The lightweight (*_gbx) writers need no JAR or init script and are the only option
on Serverless, standard (shared), and ARM clusters. The heavyweight raster/PMTiles writers
require a classic x86 cluster (JAR + GDAL init script); where available they use native
GDAL on the JVM. So your compute usually decides the tier — then data scale. See the
Benchmarking page for timings and methodology.
Schema
Input schema — exactly (source, tile):
root
|-- source: string
|-- tile: struct
| |-- cellid: bigint
| |-- raster: binary
| |-- metadata: map<string,string>
This is the exact schema the raster readers emit. The writer requires these two columns and nothing else — extra OR missing columns both raise an error (there is no implicit projection). The on-disk format comes from tile.metadata (the GDAL driver/extension recorded at read time); the ext option controls only the filename suffix.
Typically you write a reader's output unchanged. To control output filenames, use the nameCol option — it overwrites the source value in place; do not add a column (that breaks the exact-schema check):
# (source, tile) straight from a reader -> write as-is
df.write.format("gtiff_gbx").mode("append").save("/Volumes/cat/sch/vol/out")
# name outputs from an existing column (overwrite `source`, don't add a column):
df.withColumn("source", df["scene_id"]) \
.write.format("gtiff_gbx").mode("append").save("/Volumes/cat/sch/vol/out")

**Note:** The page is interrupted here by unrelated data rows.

(** * redaxios: configuration merging and the request pipeline

    A shallow embedding of [src/index.ts]: the recursive option merge
    [deepMerge] and the callable core [redaxios] built by [create].

    Conventions of the embedding.
    - JavaScript values are the inductive type [value].  Strings are
      sequences of 8-bit code units; [toLowerCase] maps the upper-case
      letters of that range (ASCII and Latin-1) as JavaScript does;
      [toUpperCase], which the source applies to the method name, maps
      the ASCII letters.
      Numbers are the safe integers (absolute value below 2^53), which
      [ToString] prints digit by digit.  Function values are references
      [VFun f] into the host's table of closures (see [Env]).
    - An object is the list of its own enumerable properties in insertion
      order, which is the order [for (i in o)] visits them.  ECMAScript
      visits canonical array-index names first; no lookup in a result
      depends on that reordering, and the reference serializers order
      their output with [js_order].  The [in] operator is modelled on own
      properties: for the names inherited from [Object.prototype] the
      source rebuilds a structurally equal copy of the override value, so
      results agree structurally.
    - Assigning the name [__proto__] on an ordinary object runs the
      setter of [Object.prototype] and creates no own property; the
      embedding has ordinary entries only.  The laws of the merge that
      speak of every key of a result are therefore stated for values that
      are [proto_free]: no object inside them has a property whose name
      [deepMerge] can fold to [__proto__].
    - Methods are called on receivers of the type [Options] declares
      ([url.replace] and [url.indexOf] on a string, [forEach] on an array,
      [toUpperCase] on a string); any other receiver is a [TypeError], as
      it is in JavaScript for a value that does not carry the method.
    - A promise is taken at its settlement; a synchronous exception and a
      rejected promise are distinct outcomes ([Throw] and [Rejected]).
    - The ambient platform (global [fetch], [JSON], [URLSearchParams],
      [document] with [RegExp] and [decodeURIComponent]) is the record
      [Env]; [Reference.node] is a platform to evaluate calls on. *)

From Stdlib Require Import String Ascii List ZArith Bool DecimalString.
Import ListNotations.
Open Scope string_scope.
Open Scope list_scope.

Output: one raster file per input row, written under the target directory; the file format/extension is whatever tile.metadata records (e.g. GeoTIFF for gtiff_gbx).
Options
Both tiers require the exact (source, tile) schema and take the same two writer options. The on-disk driver, compression, and block layout come from tile.metadata, not from writer options (see Output encoding).
| Option | Default | Description |
|---|---|---|
ext | "tif" | Filename suffix appended to each written file. Does not change the on-disk format; that is driven by tile.metadata["driver"]. |
nameCol | unset | Name of an existing string column whose value becomes the output filename (without extension). Must be one of the two table columns — in practice, overwrite source (see Filename Control). When unset, an opaque unique name is used. |
Lightweight (raster_gbx)
Supports .mode("overwrite"). Passes whole-file GeoTIFF tiles through verbatim; re-encodes non-GTiff tiles (e.g. COG) via rasterio.
Heavyweight (gdal)
Append-only — .mode("overwrite") is not supported. Re-encodes every tile through native GDAL (decoded pixels are identical to the lightweight output).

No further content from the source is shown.